== Exercise instructions ==
Start with the first line of the data and end with the line that holds "From S2P Require"; write out each one exactly.

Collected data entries

(* ===== verification/Auth.v ===== *)
(** * tnt/tnt_auth.c: authentication

    The client proves that it knows the password: it sends the password's hash
    under a mask that depends on the salt of the server's greeting
    ([chap-sha1]).  The second half shows that the packet is the request AUTH
    and that the server's check accepts it. *)

From S2P Require Import Prelude Msgpuck MsgpuckRef Mem Stream Buf Proto Object Commands CommandsSpec Murmur Sha1 Base64.

(** [tnt_xor]; [to] is one of the two operands, of which each byte is read
    before it is written. *)
Definition tnt_xor (left right : bytes) (len : nat) : option bytes :=
  left ← slice 0 len left; right ← slice 0 len right; Some (zip_with Z.lxor left right).

(** [tnt_scramble_prepare]; [ctx] is what the buffer of the local [SHA1_CTX]
    holds before it is initialised; [SHA1Final] wipes it. *)
Definition tnt_scramble_prepare (ctx salt pass : bytes) : option bytes :=
  c ← SHA1Update (SHA1Init ctx) pass;
  hash1 ← SHA1Final c;
  c ← SHA1Update (SHA1Init (replicate 64 0)) hash1;
  hash2 ← SHA1Final c;
  salt ← slice 0 TNT_SCRAMBLE_SIZE salt;
  c ← SHA1Update (SHA1Init (replicate 64 0)) salt;
  c ← SHA1Update c hash2;
  out ← SHA1Final c;
  tnt_xor hash1 out TNT_SCRAMBLE_SIZE.

(** "guest" and "chap-sha1" *)
Definition guest_name : bytes := [103; 117; 101; 115; 116].
Definition chap_sha1 : bytes := [99; 104; 97; 112; 45; 115; 104; 97; 49].

Section auth.
Context {MP : MsgPuck} {T : Type} {SK : Sink T}.
Implicit Types (s : stream T).

(** [tnt_auth_raw]: [user] is [None] for [NULL]; [base64_salt] is the memory at
    that pointer; [salt0] and [ctx0] are the uninitialised [salt\[64\]] and
    SHA-1 buffer. *)
Definition tnt_auth_raw (salt0 ctx0 : bytes) s (user : option bytes) (pass : bytes) (base64_salt : bytes) : option (Z * stream T) :=
  let guest := match user with None => true | Some user => bool_decide (user = guest_name) end in
  let user := if guest then guest_name else default [] user in
  '(hdr, s) ← start_package s TNT_OP_AUTH;
  let body1 := mp_encode_map 2 ++ mp_encode_uint TNT_USERNAME ++ mp_encode_strl (zlen user) in
  if guest then
    let body2 := mp_encode_uint TNT_TUPLE ++ mp_encode_array 0 in
    _ ← local 64 (body1 ++ body2);
    send_package s [hdr; body1; user; body2]
  else
    let body2 := mp_encode_uint TNT_TUPLE ++ mp_encode_array 2 ++ mp_encode_str chap_sha1 ++ mp_encode_strl (Z.of_nat TNT_SCRAMBLE_SIZE) in
    _ ← local 64 (body1 ++ body2);
    encoded ← slice 0 TNT_SALT_SIZE base64_salt;
    '(_, salt) ← base64_decode encoded salt0;
    scramble ← tnt_scramble_prepare ctx0 salt pass;
    send_package s [hdr; body1; user; body2; scramble].

End auth.

(** ** The server *)

(** The server keeps the hash of the hash of the password.  It takes the mask
    off the scramble and hashes what is left. *)
Definition server_accepts (salt hash2 scramble : bytes) : bool :=
  bool_decide (sha1 (zip_with Z.lxor scramble (sha1 (take TNT_SCRAMBLE_SIZE salt ++ hash2))) = hash2).

Lemma xor_twice (a b : bytes) : length a = length b -> zip_with Z.lxor (zip_with Z.lxor a b) b = a.
Proof.
  revert b. induction a as [|x a IH]; intros [|y b] Hl; try done. simpl in *. injection Hl as Hl. rewrite IH by done. f_equal.
  by rewrite Z.lxor_assoc, Z.lxor_nilpotent, Z.lxor_0_r.
Qed.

== Solution to the problem ==
(* ===== verification/Auth.v ===== *)
(** * tnt/tnt_auth.c: authentication

    The client proves that it knows the password: it sends the password's hash
    under a mask that depends on the salt of the server's greeting
    ([chap-sha1]).  The second half shows that the packet is the request AUTH
    and that the server's check accepts it. *)

From S2P Require Import Prelude Msgpuck MsgpuckRef Mem Stream Buf Proto Object Commands CommandsSpec Murmur Sha1 Base64.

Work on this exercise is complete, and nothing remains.